'Brasil não tem pena de morte', diz Romario Regis sobre chacina no Jacarezinho

A operação no Jacarezinho mobilizou 200 policiais civis e deixou ao menos 25 mortos na comunidade do subúrbio, na maior chacina policial que o estado já vivenciou

Romario/Foto: Câmara de Vereadores de São Gonçalo
Romario/Foto: Câmara de Vereadores de São Gonçalo

A matança promovida pela Polícia Civil na favela do Jacarezinho nesta quinta (06), gerou indignação de ponta ponta do país. E em São Gonçalo não foi diferente. Os vereadores Prof. Josemar (PSOL) e Romario Regis (PCdoB) condenaram a ação dos policiais que deixou ao menos 25 mortos e dois feridos na maior chacina policial da história do estado do Rio.

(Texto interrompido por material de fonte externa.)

Lemma live_final_only_keeps_live_and_final_witness :
  exists rest : string,
    title sample_item = "NFL" +++ " • Live: " +++ rest \/
    title sample_item = "NFL" +++ " • Final: " +++ rest.
Proof.
  apply (live_final_only_keeps_live_and_final ascii_lower sample_repr sample_pubdate
           sample_event "NFL" sample_item).
  reflexivity.
Defined.

Lemma kept_event_involves_target_witness :
  exists (comp competitors home away : json) (home_name away_name : string),
    first_competition sample_event = Ok comp /\
    competitors_of comp = Ok competitors /\
    side "home" py_first competitors = Ok home /\
    side "away" py_last competitors = Ok away /\
    team_label home = Ok (JStr home_name) /\
    team_label away = Ok (JStr away_name) /\
    (matches_team ascii_lower (JStr home_name) = Ok true \/
     matches_team ascii_lower (JStr away_name) = Ok true \/
     (exists a, abbr home = Ok a /\ matches_team ascii_lower a = Ok true) \/
     (exists a, abbr away = Ok a /\ matches_team ascii_lower a = Ok true)).
Proof.
  apply (kept_event_involves_target ascii_lower sample_repr sample_pubdate
           sample_event "NFL" false sample_item).
  reflexivity.
Defined.

(** *** Home and away *)

Lemma find_side_find (flag : string) (cs : list json) :
  forallb is_dict cs = true ->
  find_side flag cs = Ok (find (fun c => eq_str (home_away_of c) flag) cs).
Proof.
  induction cs as [|c cs IH]; [reflexivity|]. cbn [forallb].
  intros [Hc Hcs]%andb_true_iff. destruct c; try discriminate Hc.
  cbn [find_side find home_away_of]. rewrite get_dict. cbn [bind].
  destruct (eq_str (field "homeAway" kv) flag); [reflexivity | now apply IH].
Qed.

(** X9: among competitors that are all objects, the side is the first one
    whose [homeAway] equals the flag, and the default (the first competitor
    for home, the last for away) when none is flagged so. *)
Theorem side_first_flagged_or_default (flag : string) (default : json -> result json)
    (cs : list json) (dflt : json) :
  forallb is_dict cs = true ->
  default (JList cs) = Ok dflt ->
  side flag default (JList cs)
  = Ok (match find (fun c => eq_str (home_away_of c) flag) cs with
        | Some c => c
        | None => dflt
        end).
Proof.
  intros Hcs Hd. unfold side. cbn [py_iter bind]. rewrite Hd. cbn [bind].
  now rewrite (find_side_find flag cs Hcs).
Qed.

Lemma side_first_flagged_or_default_witness :
  side "away" py_last (JList sample_unflagged)
  = Ok (match find (fun c => eq_str (home_away_of c) "away") sample_unflagged with
        | Some c => c
        | None => JDict [ ("team", JDict [ ("displayName", JStr "Chicago Bulls") ]) ]
        end).
Proof.
  apply (side_first_flagged_or_default "away" py_last sample_unflagged); reflexivity.
Defined.

(** *** Descriptions of score items *)

Lemma escape_no_markup (s : string) : all_bytes no_markup (escape s) = true.
Proof.
  apply all_bytes_escape. induction s as [|c s IH]; [reflexivity|].
  cbn [all_bytes]. rewrite IH, andb_true_r. escape_cases c.
  cbn [all_bytes]. rewrite andb_true_r. unfold no_markup.
  repeat (apply andb_true_iff; split); apply negb_true_iff; now apply Ascii.eqb_neq.
Qed.
(** * EduNova lesson generator

    A shallow embedding of [lessons/services/openai_service.py]: the lazily
    initialised provider client, the duration tiers, the validation of a
    candidate response and the bounded retry loop of
    [generate_lesson_content].

    Python values are modelled as follows.
    - [str] is a sequence of Unicode code points, [list N];
    - [int] is [Z];
    - a [dict] with string keys is a [gmap (list N) _], a [set] a [gset];
    - exceptions are data: a call returns [inl e] when it raises [e];
    - the module global [_client], the log and the calls sent to the
      provider live in an explicit [world] threaded through a small
      state-and-exception monad. *)

From Stdlib Require Import ZArith QArith_base Ascii String List Lia.
From stdpp Require Import gmap strings list.

(** ** Python strings *)

Module PyStr.

(** A literal of the source, as code points. *)
Definition lit (s : string) : list N :=
  (λ a, N_of_ascii a) <$> String.list_ascii_of_string s.

(** [str.isspace] on one code point: the characters on which
    [str.split()] and [str.strip()] cut. *)
Definition isspace (c : N) : bool :=
  ((9 <=? c) && (c <=? 13) || (28 <=? c) && (c <=? 32) ||
   (c =? 133) || (c =? 160) || (c =? 5760) ||
   (8192 <=? c) && (c <=? 8202) || (c =? 8232) || (c =? 8233) ||
   (c =? 8239) || (c =? 8287) || (c =? 12288))%N.

(** [s.split()]: the maximal runs of non-whitespace characters. [cur] is
    the run being read, most recent character first. *)
Fixpoint split_from (s cur : list N) : list (list N) :=
  match s with
  | [] => match cur with [] => [] | _ => [rev cur] end
  | c :: rest =>
      if isspace c then
        match cur with
        | [] => split_from rest []
        | _ => rev cur :: split_from rest []
        end
      else split_from rest (c :: cur)
  end.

"Foi uma chacina bárbara do ponto de vista de operação policial. A gente tem um problema grave porque o Brasil não tem pena de morte. Então a gente tem que entender que uma entrada dessa (na comunidade) expõe os moradores. É um negócio absurdo de triste. Isso não acontece em Copacabana ou no Leblon. O Brasil está numa temperatura em que as pessoas estão assim: 'Ah, mas matou não sei quantos bandidos' Tá, mas um policial morreu! Não se troca a vida seja lá de quantas pessoas for para matar um inocente, para matar um policial", disse Romario.


Hoje pela manhã, Josemar participou com movimentos sociais e moradores do Jacarezinho de um protesto em frente à sede da Cidade da Polícia, em Maria da Graça, próximo à comunidade. O parlamentar usou as redes sociais para se manifestar:


"Não iremos tolerar genocídios como esse, a mando do Governador Claudio Castro, que só acontecem nas favelas, onde o governo só sobe matando e aterrorizando dessa forma e se omite do seu papel de levar educação, cultura, lazer e oportunidades. Chega dessa política de mortes!" disse Josemar.


Ontem mesmo a bancada do PSOL na Câmara dos Deputados e a deputada federal Benedita da Silva (PT-RJ) apresentaram um requerimento destinado ao presidente Arthur Lira para a constituição de uma Comissão Externa para acompanhar as investigações sobre a chacina do Jacarezinho.


A operação no Jacarezinho mobilizou 200 policiais civis e deixou ao menos 25 mortos na comunidade do subúrbio, na maior chacina policial que o estado já vivenciou desde à Candelária em 1993 (23 mortos) e do Alemão em 2007 (19 mortos).